At least it was better than the last deer hunting story I heard. One guy a few years back was on a first date with some girl when he hit a deer with his truck. After making sure she's all right, he gets out to look at the deer. It's pretty busted up, laying in the ditch and bleating in pain. He looks in his truck for a knife to cut it's throat with and can't find so much as a nail file. The only thing in there (since he cleaned it out for his date) was his bag of golf clubs.

So he beats the deer to death with a nine iron. I know it sounds cruel, but it was the only thing to do.
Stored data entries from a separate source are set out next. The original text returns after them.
(* ===== verification/RowMatching.v ===== *)
(** * Selecting rows by position

    The rows at increasing positions of a list, and what the self check of
    [calculate] computes in terms of them. *)

From Stdlib Require Import Sorted.
From S2P Require Import Prelude RangeSet IndexWalk Ranks IndexSetInterface ChangeBuilder ChangeCalculation.

Definition select (l js : list Z) : list Z := omap (λ j, l !! Z.to_nat j) js.

(** The positions of a list of [n] rows that a set leaves out. *)
Definition left_out (lo n : Z) (P : Z → bool) : list Z := filter (λ j, P j = false) (seqZ lo (n - lo)).

Lemma select_app l js ks : select l (js ++ ks) = select l js ++ select l ks.
Proof. apply omap_app. Qed.

Lemma select_range l lo hi :
  0 <= lo → lo <= hi → hi <= Calculate.len l → select l (seqZ lo (hi - lo)) = take (Z.to_nat (hi - lo)) (drop (Z.to_nat lo) l).
Proof.
  intros Hlo Hhi Hl. unfold Calculate.len in Hl. remember (Z.to_nat (hi - lo)) as n eqn:En.
  replace (hi - lo) with (Z.of_nat n) by lia. assert (lo + Z.of_nat n <= Z.of_nat (length l)) as H by lia.
  clear hi Hhi Hl En. revert lo Hlo H. induction n as [|n IH]; intros lo Hlo H; [by rewrite seqZ_nil by lia|].
  rewrite seqZ_cons by lia. unfold select in *. simpl.
  destruct (lookup_lt_is_Some_2 l (Z.to_nat lo)) as [x Ex]; [lia|]. rewrite Ex.
  rewrite (drop_S l x) by done. simpl. f_equal.
  replace (Z.pred (Z.succ (Z.of_nat n))) with (Z.of_nat n) by lia.
  replace (Z.pred (Z.of_nat (S n))) with (Z.of_nat n) by lia. rewrite IH by lia.
  by replace (Z.to_nat (Z.succ lo)) with (S (Z.to_nat lo)) by lia.
Qed.

Lemma filter_agree (l : list Z) (P Q : Z → bool) :
  (∀ j, j ∈ l → P j = Q j) → filter (λ j, P j = false) l = filter (λ j, Q j = false) l.
Proof.
  induction l as [|x l IH]; intros H; [done|]. rewrite !filter_cons, (H x), IH by (by left || (intros; apply H; by right)).
  done.
Qed.

Lemma filter_constant (l : list Z) (b : bool) : filter (λ _ : Z, b = false) l = if b then [] else l.
Proof. induction l as [|x l IH]; [by destruct b|]. rewrite filter_cons, IH. by destruct b. Qed.

Lemma take_range (l : list Z) lo hi :
  0 <= lo → lo <= hi → take (Z.to_nat lo) l ++ take (Z.to_nat (hi - lo)) (drop (Z.to_nat lo) l) = take (Z.to_nat hi) l.
Proof.
  intros H1 H2. rewrite take_drop_commute. rewrite <- (take_drop (Z.to_nat lo) (take (Z.to_nat hi) l)).
  rewrite take_take, Nat.min_l by lia. do 3 f_equal. lia.
Qed.

Lemma left_out_split lo mid n P :
  lo <= mid → mid <= n → left_out lo n P = left_out lo mid P ++ left_out mid n P.
Proof.
  intros H1 H2. unfold left_out. replace (n - lo) with ((mid - lo) + (n - mid)) by lia.
  rewrite seqZ_app, filter_app by lia. by replace (lo + (mid - lo)) with mid by lia.
Qed.

Lemma left_out_ext lo n P Q : (∀ j, lo <= j < n → P j = Q j) → left_out lo n P = left_out lo n Q.
Proof. intros H. apply filter_agree. intros j Hj%elem_of_seqZ. apply H. lia. Qed.

Lemma left_out_all lo n P : (∀ j, lo <= j < n → P j = false) → left_out lo n P = seqZ lo (n - lo).
Proof. intros H. rewrite (left_out_ext _ _ _ (λ _, false) H). apply (filter_constant _ false). Qed.

Lemma left_out_none lo n P : (∀ j, lo <= j < n → P j = true) → left_out lo n P = [].
Proof. intros H. rewrite (left_out_ext _ _ _ (λ _, true) H). apply (filter_constant _ true). Qed.

(** An increasing list is the positions that its complement leaves out. *)
Lemma increasing_unique (l k : list Z) : increasing l → increasing k → (∀ j, j ∈ l ↔ j ∈ k) → l = k.
Proof.
  revert k. induction l as [|x l IH]; intros k Hl Hk E.
  { destruct k as [|y k]; [done|]. destruct (not_elem_of_nil y). apply E. by left. }
  destruct k as [|y k]; [destruct (not_elem_of_nil x); apply E; by left|].
  inversion Hl as [|? ? Hl' Fx]; inversion Hk as [|? ? Hk' Fy]; subst. rewrite Forall_forall in Fx, Fy.
  assert (x = y) as ->.
  { pose proof (proj1 (E x) ltac:(by left)) as [|Hx]%elem_of_cons; [done|].
    pose proof (proj2 (E y) ltac:(by left)) as [|Hy]%elem_of_cons; [done|].
    specialize (Fy x Hx). specialize (Fx y Hy). lia. }
  f_equal. apply IH; [done..|]. intros j. split; intros Hj.
  - pose proof (proj1 (E j) ltac:(by right)) as [->|]%elem_of_cons; [|done]. specialize (Fx y Hj). lia.
  - pose proof (proj2 (E j) ltac:(by right)) as [->|]%elem_of_cons; [|done]. specialize (Fy y Hj). lia.
Qed.

Lemma increasing_filter (l : list Z) (P : Z → Prop) `{∀ j, Decision (P j)} : increasing l → increasing (filter P l).
Proof.
  induction 1 as [|x l Hl IH Hx]; [constructor|]. destruct (decide (P x)).
  - rewrite filter_cons_True by done. constructor; [done|]. rewrite Forall_forall in *. intros j Hj.
    apply list_elem_of_filter in Hj as [_ Hj]. by apply Hx.
  - by rewrite filter_cons_False.
Qed.

Lemma left_out_complement n P ks :
  increasing ks → (∀ j, 0 <= j < n → P j = false ↔ j ∈ ks) → (∀ j, j ∈ ks → 0 <= j < n) → left_out 0 n P = ks.
Proof.
  intros Hk HP Hb. apply increasing_unique; [apply increasing_filter, increasing_seqZ|done|].
  intros j. unfold left_out. rewrite list_elem_of_filter, elem_of_seqZ. split.
  - intros [H1 H2]. apply HP; [lia|done].
  - intros Hj. pose proof (Hb j Hj). split; [by apply HP|lia].
Qed.

(** ** The self check *)

Lemma foldM_app {A St} (f : A → St → option St) l1 l2 s : foldM f (l1 ++ l2) s = foldM f l1 s ≫= foldM f l2.
Proof. revert s. induction l1 as [|x l1 IH]; intros s; [done|]. simpl. destruct (f x s); simpl; [apply IH|done]. Qed.

Lemma erase_ranges_spec rs l lo :
  0 <= lo → ranges_ok lo rs → Forall (λ r, r.2 <= Calculate.len l) rs → lo <= Calculate.len l →
  Calculate.erase_ranges rs l =
    Some (take (Z.to_nat lo) l ++ select l (left_out lo (Calculate.len l) (λ j, memb j rs))).
Proof.
  intros Hlo Ho Hf Hl. unfold Calculate.erase_ranges. revert lo Hlo Ho Hl.
  induction rs as [|[b e] rs IH]; intros lo Hlo Ho Hl; simpl.
  - rewrite left_out_all by done. rewrite select_range by lia. f_equal.
    rewrite <- (take_drop (Z.to_nat lo) l) at 1. f_equal. symmetry. apply take_ge.
    rewrite length_drop. unfold Calculate.len in *. lia.
  - destruct Ho as (Hb & He & Ho). simpl in Hb, He, Ho. inversion Hf as [|? ? He' Hf']; subst. simpl in He'.
    rewrite foldM_app. rewrite (IH Hf' e) by (lia || (apply (ranges_ok_weaken (e + 1)); [lia|done])). simpl.
    set (tail := select _ _). assert (0 <= Calculate.len tail) by (unfold Calculate.len; lia).
    assert (length (take (Z.to_nat e) l) = Z.to_nat e) as Et by (rewrite length_take; unfold Calculate.len in *; lia).
    assert ((b <=? e) && (e <=? Calculate.len (take (Z.to_nat e) l ++ tail)) = true) as ->.
    { apply andb_true_iff. split; apply Z.leb_le; [lia|]. unfold Calculate.len. rewrite length_app, Et. lia. }
    simpl. f_equal. rewrite take_app_le by lia. rewrite take_take, Nat.min_l by lia.
    rewrite drop_app_ge, Et by lia. rewrite Nat.sub_diag, drop_0.
    rewrite (left_out_split lo b), (left_out_split b e) by lia. rewrite !select_app.
    rewrite (left_out_all lo b), (left_out_none b e).
    + rewrite select_range by lia. simpl. rewrite app_assoc, take_range by lia. f_equal.
      unfold tail. f_equal. apply left_out_ext. intros j Hj. simpl. by rewrite (proj2 (Z.ltb_ge j e)), andb_false_r by lia.
    + intros j Hj. apply (memb_mem j ((b, e) :: rs)), mem_cons. left. simpl. lia.
    + intros j Hj. apply not_true_iff_false. intros M. apply (memb_mem j ((b, e) :: rs)), mem_cons in M. revert M. simpl. intros [|M]; [lia|].
      apply (mem_ge (e + 1)) in M; [lia|done].
Qed.

Lemma insert_rows_spec l js lo :
  0 <= lo → increasing js → (∀ j, j ∈ js → lo <= j < Calculate.len l) →
  Calculate.insert_rows js l
    (take (Z.to_nat lo) l ++ select l (left_out lo (Calculate.len l) (λ j, bool_decide (j ∈ js)))) = Some l.
Proof.
  intros Hlo Hi. unfold Calculate.insert_rows. revert lo Hlo. induction Hi as [|i js Hi IH Hf]; intros lo Hlo Hb; simpl.
  - f_equal. destruct (Z.le_gt_cases lo (Calculate.len l)).
    + rewrite left_out_all, select_range, take_range by done || lia. apply take_ge. unfold Calculate.len. lia.
    + unfold left_out. rewrite seqZ_nil by lia. simpl. rewrite app_nil_r. apply take_ge. unfold Calculate.len in *. lia.
  - destruct (Hb i ltac:(by left)) as [Hi1 Hi2]. unfold Calculate.len in Hi2.
    destruct (lookup_lt_is_Some_2 l (Z.to_nat i)) as [x Ex]; [lia|]. rewrite Ex. simpl.
    assert (∀ j, j ∈ js → i < j) as Hf' by (by apply Forall_forall).
    rewrite (left_out_split lo i), (left_out_split i (i + 1)) by (unfold Calculate.len; lia). rewrite !select_app.
    rewrite (left_out_all lo i), (left_out_none i (i + 1)); [| |].
    2: { intros j Hj. apply bool_decide_eq_true_2, elem_of_cons. left. lia. }
    2: { intros j Hj. apply bool_decide_eq_false_2. intros [->|Hj']%elem_of_cons; [lia|]. specialize (Hf' j Hj'). lia. }
    rewrite select_range by (unfold Calculate.len; lia). simpl. rewrite app_assoc, take_range by lia.
    assert (length (take (Z.to_nat i) l) = Z.to_nat i) as Et by (rewrite length_take; lia).
    rewrite (proj2 (Z.leb_le _ _)) by (unfold Calculate.len; rewrite length_app, Et; lia). simpl.
    rewrite take_app_le, drop_app_ge, Et by lia. rewrite take_take, Nat.min_l by lia. rewrite Nat.sub_diag, drop_0.
    etransitivity; [|apply (IH (i + 1)); [lia|]].
    + f_equal. replace (Z.to_nat (i + 1)) with (S (Z.to_nat i)) by lia. rewrite (take_S_r l _ x) by done.
      rewrite <- app_assoc. simpl. do 3 f_equal. apply left_out_ext. intros j Hj. apply bool_decide_ext.
      rewrite elem_of_cons. intuition lia.
    + intros j Hj. specialize (Hf' j Hj). destruct (Hb j ltac:(by right)). lia.
Qed.

(** ** Alignments *)

Lemma memb_false_iff j l : memb j l = false ↔ ¬ mem j l.
Proof. by rewrite <- not_true_iff_false, memb_mem. Qed.

(** [ks] pairs the old and new positions of the rows that are neither deleted nor
    inserted. *)
Record alignment (prev next : list Z) (ks : list (Z * Z)) (D I : Z → Prop) : Prop := {
  al_old : increasing ks.*1;
  al_new : increasing ks.*2;
  al_row i j : (i, j) ∈ ks → 0 <= i ∧ 0 <= j ∧ ∃ r, prev !! Z.to_nat i = Some r ∧ next !! Z.to_nat j = Some r;
  al_deleted i : D i ↔ 0 <= i < Calculate.len prev ∧ i ∉ ks.*1;
  al_inserted j : I j ↔ 0 <= j < Calculate.len next ∧ j ∉ ks.*2
}.

Lemma lookup_len (l : list Z) i r : 0 <= i → l !! Z.to_nat i = Some r → i < Calculate.len l.
Proof. intros Hi H%lookup_lt_Some. unfold Calculate.len. lia. Qed.

Lemma alignment_select prev next ks D I : alignment prev next ks D I → select prev ks.*1 = select next ks.*2.
Proof.
  intros [_ _ Hr _ _]. induction ks as [|[i j] ks IH]; [done|].
  destruct (Hr i j ltac:(by left)) as (_ & _ & r & E1 & E2). unfold select in *. simpl. rewrite E1, E2. f_equal.
  apply IH. intros a b Hab. apply Hr. by right.
Qed.

Lemma alignment_old prev next ks D I (l : list range) :
  alignment prev next ks D I → (∀ i, D i ↔ mem i l) → left_out 0 (Calculate.len prev) (λ i, memb i l) = ks.*1.
Proof.
  intros [Ho _ Hr HD _] Hl. apply left_out_complement; [done| |].
  - intros i Hi. rewrite memb_false_iff, <- Hl, HD. split; [|tauto]. intros Hx. destruct (decide (i ∈ ks.*1)); [done|]. by destruct Hx.
  - intros i ([a b] & -> & Hin)%list_elem_of_fmap. destruct (Hr a b Hin) as (Ha & _ & r & E & _). simpl.
    pose proof (lookup_len _ _ _ Ha E). lia.
Qed.

Lemma alignment_new prev next ks D I (P : Z → bool) :
  alignment prev next ks D I → (∀ j, I j ↔ P j = true) → left_out 0 (Calculate.len next) P = ks.*2.
Proof.
  intros [_ Hn Hr _ HI] Hl. apply left_out_complement; [done| |].
  - intros j Hj. rewrite <- not_true_iff_false, <- Hl, HI. split; [|tauto]. intros Hx. destruct (decide (j ∈ ks.*2)); [done|]. by destruct Hx.
  - intros j ([a b] & -> & Hin)%list_elem_of_fmap. destruct (Hr a b Hin) as (_ & Hb & r & _ & E). simpl.
    pose proof (lookup_len _ _ _ Hb E). lia.
Qed.

Lemma self_check_aligned {S} `{IndexSetLaws S} (c : change_builder S) prev next ks :
  is_ok (deletions c) → is_ok (insertions c) → alignment prev next ks (has (deletions c)) (has (insertions c)) →
  Calculate.self_check c prev next = Some tt.
Proof.
  intros Hd Hi Ha. pose proof (alignment_select _ _ _ _ _ Ha) as Es.
  destruct (is_ok_ranges _ Hd) as [Sd _], (is_ok_ranges _ Hi) as [Si _]. unfold Calculate.self_check.
  assert (Forall (λ r : range, r.2 <= Calculate.len prev) (is_ranges (deletions c))) as Hf.
  { apply Forall_forall. intros r Hin. pose proof (ranges_ok_Forall_lo _ _ Sd) as Hlo. rewrite Forall_forall in Hlo.
    specialize (Hlo r Hin). destruct (proj1 (al_deleted _ _ _ _ _ Ha (r.2 - 1))) as [? _]; [|lia].
    apply Exists_exists. exists r. split; [done|]. unfold in_range. lia. }
  rewrite (erase_ranges_spec _ _ 0) by (done || unfold Calculate.len; lia). simpl.
  rewrite (alignment_old _ _ _ _ _ _ Ha), Es by done.
  rewrite <- (alignment_new _ _ _ _ _ (λ j, bool_decide (j ∈ elems (is_ranges (insertions c)))) Ha).
  2: { intros j. by rewrite bool_decide_eq_true, elem_of_elems. }
  change (select next ?x) with (take (Z.to_nat 0) next ++ select next x).
  rewrite insert_rows_spec; [|done|by eapply elems_increasing|].
  - simpl. by rewrite bool_decide_eq_true_2.
  - intros j Hj%elem_of_elems. apply (al_inserted _ _ _ _ _ Ha) in Hj. lia.
Qed.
And, being a hunter and not wanting to waste the meat, he tosses in the back of the truck.

It turns out his new date was both a vegan and heavily into PETA.

They never did get a second date.

Well, that's all I have tonight. It rained. And I heard a good story.

Some nights are like that.

Oh my. I just checked the list and tomorrow is Occult Day. Great. And I work in a haunted prison. Ohhhhhh..... boy.

5 comments:

  1. Hey, I like PETA too. But my PETA means People Eating Tasty Animals!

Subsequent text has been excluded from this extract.